ABBATINI, GUIDOBALDO. - Pittore, n. a Città di Castello nel 1600 o 1605, m. a Roma nel 1656. Dopo una non precisabile educazione in patria, venne a Roma alla scuola del Cavalier d'Arpino; poi fu collaboratore,

spesso umile, del Bernini. Dopo i chiaroscuri nelle cappelle della crociera di S. Pietro, genericamente manieristici, affresca in Vaticano la sala di Carlomagno e quella della Contessa Matilde, la seconda in collaborazione col Romanelli.

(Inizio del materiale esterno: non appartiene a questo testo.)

Lemma own_value_install_ne h self key key' o :
  oprops o = [] -> key' <> key ->
  own_value (install h self key o) self key' = own_value h self key'.
Proof.
  intros Ho Hk. unfold install. rewrite own_value_set_prop_ne by done.
  unfold own_value. destruct (decide (self < length h)) as [Hl|Hl].
  - by rewrite lookup_app_l.
  - rewrite (lookup_ge_None_2 h self) by lia.
    destruct (decide (self = length h)) as [->|Hne].
    + rewrite lookup_app_r by lia. rewrite Nat.sub_diag. simpl. by rewrite Ho.
    + rewrite lookup_ge_None_2; [done|]. rewrite length_app. simpl. lia.
Qed.

(** ** The frame of a binder *)

Lemma extends_refl r h : extends r h h.
Proof. split; [lia|done]. Qed.

Lemma extends_install r h0 h key o :
  extends r h0 h -> extends r h0 (install h r key o).
Proof.
  intros [Hlen Hsame]. split.
  - rewrite length_install. lia.
  - intros l Hl Hne. rewrite lookup_install_old by (done || lia). by apply Hsame.
Qed.

Lemma for_of_final {A} (I : heap -> Prop) (body : heap -> A -> outcome heap) xs :
  (forall h x, x ∈ xs -> I h -> I (final (body h x))) ->
  forall h, I h -> I (final (for_of body h xs)).
Proof.
  induction xs as [|x xs IH]; intros Hbody h Hh; simpl; [done|].
  pose proof (Hbody h x ltac:(left) Hh) as Hx.
  destruct (body h x) as [h'|e h']; simpl in *; [|done].
  apply IH; [|done]. intros h1 y Hy. apply Hbody. by right.
Qed.

Lemma for_of_app {A} (body : heap -> A -> outcome heap) xs ys h :
  for_of body h (xs ++ ys) =
  match for_of body h xs with
  | Normal h' => for_of body h' ys
  | Throw e h' => Throw e h'
  end.
Proof.
  revert h. induction xs as [|x xs IH]; intros h; simpl; [done|].
  destruct (body h x); [apply IH|done].
Qed.

(** ** Reads that a binder cannot disturb *)

Lemma ref_ok_spec h r l : ref_ok h r l = true <-> l < length h /\ l <> r.
Proof.
  unfold ref_ok. rewrite andb_true_iff, negb_true_iff.
  rewrite Nat.ltb_lt, Nat.eqb_neq. done.
Qed.

Lemma isolated_lookup h r l o :
  isolated h r = true -> h !! l = Some o -> obj_ok h r o = true.
Proof.
  unfold isolated. rewrite forallb_forall. intros Hall Hl.
  apply Hall, list_elem_of_In, list_elem_of_lookup. eauto.
Qed.

Lemma obj_ok_proto h r o p :
  obj_ok h r o = true -> oproto o = Some p -> ref_ok h r p = true.
Proof.
  unfold obj_ok. rewrite andb_true_iff. intros [Hp _] E. by rewrite E in Hp.
Qed.

Lemma obj_ok_prop h r o k p :
  obj_ok h r o = true -> lookup_own (oprops o) k = Some p ->
  value_ok h r (pvalue p) = true.
Proof.
  unfold obj_ok. rewrite andb_true_iff. intros [_ Hps].
  rewrite forallb_forall in Hps. intros Hk.
  induction (oprops o) as [|[k' q] ps IH]; simpl in *; [done|].
  destruct (String.eqb k' k).
  - injection Hk as <-. apply (Hps (k', q)). by left.
  - apply IH; [|done]. intros x Hx. apply Hps. by right.
Qed.

Lemma extends_lookup r h0 h l :
  extends r h0 h -> ref_ok h0 r l = true -> h !! l = h0 !! l.
Proof. intros [_ H] [Hl Hne]%ref_ok_spec. by apply H. Qed.

Lemma get_from_ok n h r l k :
  isolated h r = true -> value_ok h r (get_from n h l k) = true.
Proof.
  intros Hiso. revert l. induction n as [|n IH]; intros l; simpl;
    destruct (h !! l) as [o|] eqn:Hl; try done;
    destruct (lookup_own (oprops o) k) as [p|] eqn:Hk;
    eauto using obj_ok_prop, isolated_lookup.
  by destruct (oproto o).
Qed.

Lemma get_from_extends n r h0 h l k :
  isolated h0 r = true -> extends r h0 h -> ref_ok h0 r l = true ->
  get_from n h l k = get_from n h0 l k.
Proof.
  intros Hiso Hext. revert l. induction n as [|n IH]; intros l Hl; simpl;
    rewrite (extends_lookup _ _ _ _ Hext Hl);
    destruct (h0 !! l) as [o|] eqn:Ho; try done;
    destruct (lookup_own (oprops o) k); try done.
  destruct (oproto o) as [p|] eqn:Hp; [|done].
  apply IH. eauto using obj_ok_proto, isolated_lookup.
Qed.

Lemma for_in_keys_from_extends n r h0 h l seen :
  isolated h0 r = true -> extends r h0 h -> ref_ok h0 r l = true ->
  for_in_keys_from n h l seen = for_in_keys_from n h0 l seen.
Proof.
  intros Hiso Hext. revert l seen. induction n as [|n IH]; intros l seen Hl; simpl;
    rewrite (extends_lookup _ _ _ _ Hext Hl);
    destruct (h0 !! l) as [o|] eqn:Ho; try done.
  destruct (oproto o) as [p|] eqn:Hp; [|done].
  f_equal. apply IH. eauto using obj_ok_proto, isolated_lookup.
Qed.

Lemma is_function_extends r h0 h v :
  extends r h0 h -> value_ok h0 r v = true ->
  is_function h v = is_function h0 v.
Proof.
  intros Hext Hv. destruct v; simpl in *; try done.
  by rewrite (extends_lookup _ _ _ _ Hext Hv).
Qed.

Section Reads.

Variable depth : nat.

Lemma get_ok h r l k : isolated h r = true -> value_ok h r (get depth h l k) = true.
Proof. apply get_from_ok. Qed.

Lemma get_extends r h0 h l k :
  isolated h0 r = true -> extends r h0 h -> ref_ok h0 r l = true ->
  get depth h l k = get depth h0 l k.
Proof. apply get_from_extends. Qed.

Lemma get_value_extends r h0 h v k :
  isolated h0 r = true -> extends r h0 h -> value_ok h0 r v = true ->
  get_value depth h v k = get_value depth h0 v k.
Proof.
  intros Hiso Hext Hv. destruct v; simpl in *; try done.
  f_equal. by eapply get_extends.
Qed.

Lemma is_marked_extends r h0 h v :
  isolated h0 r = true -> extends r h0 h -> value_ok h0 r v = true ->
  is_marked depth h v = is_marked depth h0 v.
Proof. intros. unfold is_marked. by erewrite get_value_extends. Qed.

Lemma prototype_names_extends r h0 h d :
  isolated h0 r = true -> extends r h0 h -> ref_ok h0 r d = true ->
  prototype_names h d = prototype_names h0 d.
Proof.
  intros Hiso Hext Hd. unfold prototype_names, getPrototypeOf.
  rewrite (extends_lookup _ _ _ _ Hext Hd).
  destruct (h0 !! d) as [o|] eqn:Ho; [|done].
  destruct (oproto o) as [p|] eqn:Hp; [|done].
  unfold getOwnPropertyNames. erewrite extends_lookup; [done..|].
  eauto using obj_ok_proto, isolated_lookup.
Qed.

La sua maniera si giova di suggerimenti berniniani, diretti e indiretti, nella volta della cappella Cornaro in S. Maria della Vittoria e in quella della cappella Pio in S. Agostino, ma ricade altrove, come nella decorazione della sacrestia di S. Spirito in Sassia, sua ultima opera, nella genericità cortonesca e romanelliana.

BIBL.: G. B. Passeri Vite, ed. J. Hess (Die Künstlerbiographien von G. B. P.), Lipsia-Vienna 1934, pp. 234-40; H. Posse, s. V. in Thieme-Becker, I, p. 11; L. Grassi, Bernini pittore, Roma 1945.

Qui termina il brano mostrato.